實驗選用體重為18～20克左右，6～8周的磁性Balb/C裸鼠。將實施例1制備得到的多肽聚合物納米膠束(P-H)溶液和PBS每隔一天(第1天、3天、5天、7天、9天、11天、13天、15天)通過尾靜脈注射到小鼠體內(nèi)(200μL,～10mg kg^-1聚合物,～3mg kg^-1多肽HLAH)。之后將小鼠處死，取出心、肝、脾、肺、腎等組織器官，浸沒在4％的甲醛溶液中。
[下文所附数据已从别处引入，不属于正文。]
(** What [answered] becomes; each answer becomes one thing only. *)
Inductive outcome (branches : list pystr) (c : Call.t) (answered : opres (option (Attempt V))) : opres (Result V) → Prop :=
  | out_result a r :
      answered = Ok (Some a) → finished branches c a r →
      outcome branches c answered (Ok (mkResult (a_branch a) (a_value a) (completed c r) (a_failure a)))
  | out_unfinished a message :
      answered = Ok (Some a) → a_kind a ≠ KRetry → (∀ r, ¬ finished branches c a r) → message ≠ [] →
      outcome branches c answered (Ok (defect_result c message))
  | out_invalid message :
      answered = Ok None ∨ (∃ e, answered = Err (EExn e) ∧ isinst e ValueError = true) → message ≠ [] →
      outcome branches c answered (Ok (defect_result c message))
  | out_retry a f :
      answered = Ok (Some a) → a_kind a = KRetry → a_failure a = Some f →
      outcome branches c answered (Err (ERetry (mkRetryError f (a_retry_after_seconds a))))
  | out_retry_raised e : answered = Err (ERetry e) → outcome branches c answered (Err (ERetry e))
  | out_raised e :
      answered = Err (EExn e) → isinst e ValueError = false → outcome branches c answered (Err (EExn e)).

(** A call or a definition that is refused: the defect route, unless the call's operation has no name, for
    which not even a failure can be made. *)
Definition refused (c : Call.t) (r : opres (Result V)) : Prop :=
  ∃ message, message ≠ [] ∧
    r = if bool_decide (OperationRef.connector_id (Call.operation c) = [] ∨ OperationRef.operation_id (Call.operation c) = [])
        then Err (EExn (Exn ValueError "failure provider, operation, and message are required"))
        else Ok (defect_result c message).

(** *** Lemmas *)

Lemma defect_made c message : message ≠ [] →
  lift (QueryResult DEFECT_BRANCH_ID None (_defect_receipt now c) (Some (_failure c message))) =
    (if bool_decide (OperationRef.connector_id (Call.operation c) = [] ∨ OperationRef.operation_id (Call.operation c) = [])
     then Err (EExn (Exn ValueError "failure provider, operation, and message are required"))
     else Ok (defect_result c message)) ∧
  _mutation_defect (V:=V) now c message = _query_defect now c message.
Proof.
  intros Hm. split; [|done]. unfold defect_result, _defect_receipt, QueryResult, _failure. cbn [validate_failure]. unfold Failure.validate.
  cbn [Failure.provider Failure.operation Failure.message].
  destruct (OperationRef.connector_id (Call.operation c)) as [|x l] eqn:Hc; [done|].
  destruct (OperationRef.operation_id (Call.operation c)) as [|y l'] eqn:Ho; [done|].
  destruct message as [|z message]; [done|]. rewrite (bool_decide_eq_false_2 (_ ∨ _)); [done|by intros [|]].
Qed.

Lemma query_defect_refused c message : message ≠ [] → refused c (_query_defect now c message).
Proof. intros Hm. exists message. split; [done|]. by apply defect_made. Qed.

Definition named (c : Call.t) : Prop :=
  OperationRef.connector_id (Call.operation c) ≠ [] ∧ OperationRef.operation_id (Call.operation c) ≠ [].

Lemma query_defect_named c message : named c → message ≠ [] → _query_defect now c message = Ok (defect_result c message).
Proof.
  intros [Hc Ho] Hm. unfold _query_defect. change (lit "defect") with DEFECT_BRANCH_ID.
  rewrite (proj1 (defect_made c message Hm)). rewrite (bool_decide_eq_false_2 (_ ∨ _)); [done|by intros [|]].
Qed.

Lemma first_instant_min d : is_min_utc d = first_instant d.
Proof. unfold is_min_utc, first_instant. by destruct (GoTime.dt_offset d). Qed.

Lemma open_or_same (x y : pystr) : truthy x && negb (bool_decide (x = y)) = false ↔ x ∈ [[]; y].
Proof. rewrite !elem_of_cons, andb_false_iff, negb_false_iff, bool_decide_eq_true. destruct x; cbn; set_solver. Qed.

(** Completing a receipt: exactly the fitting ones are completed. *)
Lemma complete_receipt_spec c r :
  (fits c r → _complete_receipt now (Some r) c = Ok (completed c r)) ∧
  (¬ fits c r → ∃ e, isinst e ValueError = true ∧ exn_msg e ≠ [] ∧ _complete_receipt now (Some r) c = Err e).
Proof.
  unfold fits, completed, _complete_receipt, is_zero_time. rewrite <- !open_or_same.
  destruct (truthy (Receipt.call_id r) && _) eqn:Hi; [split; [by intros [? _]|intros _; eexists; split; [|split; [|reflexivity]]; done]|].
  destruct (truthy (Receipt.idempotency_key r) && _) eqn:Hk; [split; [by intros (_ & ? & _)|intros _; eexists; split; [|split; [|reflexivity]]; done]|].
  cbn [raise_if mbind result_bind]. assert (Hs : said (date_of (Receipt.observed_at r))).
  { destruct (Receipt.observed_at r); [apply said_parsed|apply said_Ok]. }
  destruct (date_of (Receipt.observed_at r)) as [d|e] eqn:Hd.
  - split; [intros _|intros []; by eauto]. unfold date_of in Hd.
    assert ((match Receipt.observed_at r with
             | GoTime.TNano n => d ← GoTime.parsed n; Ok (is_min_utc d) | GoTime.TDate d => Ok (is_min_utc d) end) = Ok (E:=exn) (first_instant d)) as ->.
    { destruct (Receipt.observed_at r); [rewrite Hd|apply Ok_inj in Hd as ->]; cbn; by rewrite first_instant_min. }
    cbn [mbind result_bind]. do 2 f_equal. by destruct (Receipt.provider r).
  - split; [by intros (_ & _ & d & ?)|]. intros _. destruct (Hs e eq_refl) as [He Hm]. unfold date_of in Hd.
    destruct (Receipt.observed_at r); [rewrite Hd|done]. by exists e.
Qed.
通過HE(蘇木精-伊紅)染色觀察主要臟器的病理形態(tài)。從圖6可知，實驗組(P-H納米膠束)和空白對照組(PBS)的臟器的HE染色切片(從左至右依次為心、肝、脾、肺、腎)沒有明顯區(qū)別，對實施例2-4制備得到的多肽聚合物納米膠束進行同樣的實驗可以得到同樣的結(jié)果。這進一步表明，本發(fā)明所制備的pH敏感的多肽聚合物對小鼠沒有毒副作用。

申請人聲明，本發(fā)明通過上述實施例來說明本發(fā)明的pH敏感的多肽聚合物及其制備方法和應用，但本發(fā)明并不局限于上述實施例，即不意味著本發(fā)明必須依賴上述實施例才能實施。所屬技術領域的技術人員應該明了，對本發(fā)明的任何改進，對本發(fā)明所選用原料的等效替換及輔助成分的添加、具體方式的選擇等，均落在本發(fā)明的保護范圍和公開范圍之內(nèi)。